Massive Texas power crisis: No, it’s not the renewables

18 Februari 2021

It was sunny and the temperature rose above freezing late Tuesday in Houston, the energy industry hub of the United States and its fourth-largest city. But it wasn’t expected to last during a record-breaking cold snap that has shut off power and heat to 4 million people across Texas, some of them for days.

For perspective, that’s roughly a third of the entire state population, according to online outage tracker PowerOutage.US, and most of them are still waiting in the dark in frigid temperatures that reached minus 19°C or more.

They’re also wondering how this could happen: the unheard-of cold, the snow, the ice storm, the massive outage.

It’s Texas, where the oil and gas industry – at least by some estimates – accounts for up to a third of the state’s economy. Everyone knows it’s common for Texas leaders and their constituents to defend the fossil fuel industry. So it was something of a shock to hear from Gov. Greg Abbott and Texas utility regulators that much of the failure was because of inoperable natural gas wells, frozen lines and inaccessible facilities.

Not renewables.

Texas leads the U.S. in wind energy production with roughly 25 percent of its own power coming from wind sources. That’s according to the Electric Reliability Council of Texas (ERCOT), which controls the electrical grid in the state’s unusual and isolated system: Texas has preferred energy autonomy and has minimal connections to other main systems serving the U.S.

When the power went out, sources including Fox News reported that unreliable renewables were the cause of an energy failure that idled millions in the life-threatening cold. These reports echoed quickly among U.S. politicians and business groups who favor fossil fuels, including the oft-touted “bridge fuel” of natural gas instead of (or in the transition mix to) clean energy sources.

And the truth is that Texas, in its own 2021 projections published last week, still relies on natural gas-powered electricity generation for 35 percent of its needs. (It also burns coal for 22 percent while using just 12 percent of nuclear power in its mix.) Choices had to be made about how to allocate natural gas resources also needed as a heating fuel. When the equipment, transport and other weather-related challenges prevented natural gas supply and delivery, the grid went down.

Not just their grid, either. The cold is widespread, and at least 14 states were affected by the natural gas depletion by Monday night. Houston shut its critical shipping channel. Refineries across the Gulf of Mexico energy region closed. Meanwhile, back in Texas, wind energy was affected because of the brutal cold too. Some  turbine equipment is not designed for weather rarely seen outside northern climes. In Texas, most are not.

To their credit, many Texas authorities have sought to be transparent about the truth and avoided politicizing an energy catastrophe that still has millions of their neighbors in the dark. Gov. Abbott has called for an investigation and insisted on long-term solutions, albeit while blaming ERCOT as being “anything but reliable over the past 48 hours.”

Two days.
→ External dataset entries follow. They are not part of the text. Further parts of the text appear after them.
(** A relative index as [slice] reads it: a negative one counts from the
    end, and the result is clamped to [0, len]. *)
Definition relIndex (len i : Z) : Z :=
  if i <? 0 then Z.max (len + i) 0 else Z.min i len.

(** [l.slice(start, end)] *)
Definition slice (start end_ : Z) (l : list A) : list A :=
  let len := Z.of_nat (List.length l) in
  let k := relIndex len start in
  let final := relIndex len end_ in
  firstn (Z.to_nat (final - k)) (skipn (Z.to_nat k) l).
End Slice.

(** [Array.prototype.sort(comparefn)] on an array without holes or
    [undefined] elements.  ECMAScript asks for a stable sort and reads the
    comparator's result by its sign, NaN counting as zero; where [comparefn]
    is not a consistent comparator the standard leaves the order to the
    engine.  The engine's algorithm is not part of the repository: the model
    follows the one of V8 (Node.js, Chrome), [builtins/array-sort.tq], a
    merge sort on the runs found in the array, which are made up to a
    minimum length by binary insertion and merged with galloping.  The
    array, the temporary array and the stack of pending runs of the engine
    are lists here: a run is the list of its elements, and a loop that
    moves elements from two arrays into a third returns the list of what it
    moved.  Every comparison is made with the arguments in the order the
    engine gives them.  A loop of the engine is a function that counts its
    rounds down from a number the lengths at hand make enough. *)
Section Sort.
Context {A : Type}.
Variable comparefn : A -> A -> float.

(** [comparefn(x, e) < 0]: false when the result is NaN. *)
Definition sortsBefore (x e : A) : bool := (comparefn x e <? 0)%float.

(** [a[i]] for an index inside the array; the searches below read no
    other, and [key] stands for what lies outside. *)
Definition item (a : list A) (key : A) (i : Z) : A := nth (Z.to_nat i) a key.

(** [ComputeMinRunLength] *)
Fixpoint minRunLoop (fuel : nat) (n r : Z) : Z :=
  match fuel with
  | O => n + r
  | S fuel' =>
      if 64 <=? n then minRunLoop fuel' (Z.shiftr n 1) (Z.lor r (Z.land n 1))
      else n + r
  end.

Definition computeMinRunLength (n : Z) : Z := minRunLoop (Z.to_nat n) n 0.

(** [CountAndMakeRun]: how many elements after the second go on with the
    run, each compared with the one before it. *)
Fixpoint runRest (isDescending : bool) (previousElement : A) (l : list A) : nat :=
  match l with
  | [] => O
  | currentElement :: rest =>
      if Bool.eqb (sortsBefore currentElement previousElement) isDescending
      then S (runRest isDescending currentElement rest)
      else O
  end.

(** [CountAndMakeRun]: the run the array starts with, a descending one
    reversed, and what follows it. *)
Definition countAndMakeRun (l : list A) : list A * list A :=
  match l with
  | elementHigh :: elementLow :: rest =>
      let isDescending := sortsBefore elementLow elementHigh in
      let runLength := S (S (runRest isDescending elementLow rest)) in
      let run := firstn runLength l in
      (if isDescending then rev run else run, skipn runLength l)
  | _ => (l, [])
  end.

(** The binary search of [BinaryInsertionSort] and of the two gallops:
    the bounds close in on each other, the middle going right when
    [goRight] says so. *)
Fixpoint bisect (fuel : nat) (goRight : Z -> bool) (left right : Z) : Z :=
  match fuel with
  | O => right
  | S fuel' =>
      if left <? right then
        let mid := left + Z.shiftr (right - left) 1 in
        if goRight mid then bisect fuel' goRight (mid + 1) right
        else bisect fuel' goRight left mid
      else right
  end.

(** One round of [BinaryInsertionSort]: [pivot], the element after the
    sorted [run], goes where the search puts it. *)
Definition binaryInsert (run : list A) (pivot : A) : list A :=
  let left :=
    bisect (List.length run)
           (fun mid => negb (sortsBefore pivot (item run pivot mid)))
           0 (Z.of_nat (List.length run)) in
  (firstn (Z.to_nat left) run ++ pivot :: skipn (Z.to_nat left) run)%list.

(** [BinaryInsertionSort]: the elements of [rest] join the run one by one. *)
Definition binaryInsertionSort (run rest : list A) : list A :=
  fold_left binaryInsert rest run.

(** The galloping of [GallopLeft] and [GallopRight]: the offsets 1, 3, 7,
    ... are tried while they are below [maxOfs] and [further] holds. *)
Fixpoint gallop (fuel : nat) (further : Z -> bool) (maxOfs lastOfs offset : Z)
  : Z * Z :=
  match fuel with
  | O => (lastOfs, offset)
  | S fuel' =>
      if (offset <? maxOfs) && further offset
      then gallop fuel' further maxOfs offset (Z.shiftl offset 1 + 1)
      else (lastOfs, offset)
  end.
But those two days are fueling a storm on U.S. energy policy that will likely last far longer, even as the country returns to the Paris Agreement on climate and moves toward elements of a Green New Deal. The Texas crisis isn’t over and it won’t be until there are viable energy-transition answers to the painful questions it forces about renewables, and when and how we leave fossil fuels behind.

“Especially with climate change, the past is no longer a good guide to the future,” says energy expert Jesse Jenkins of Princeton University. “We have to get much better at preparing for the unexpected.”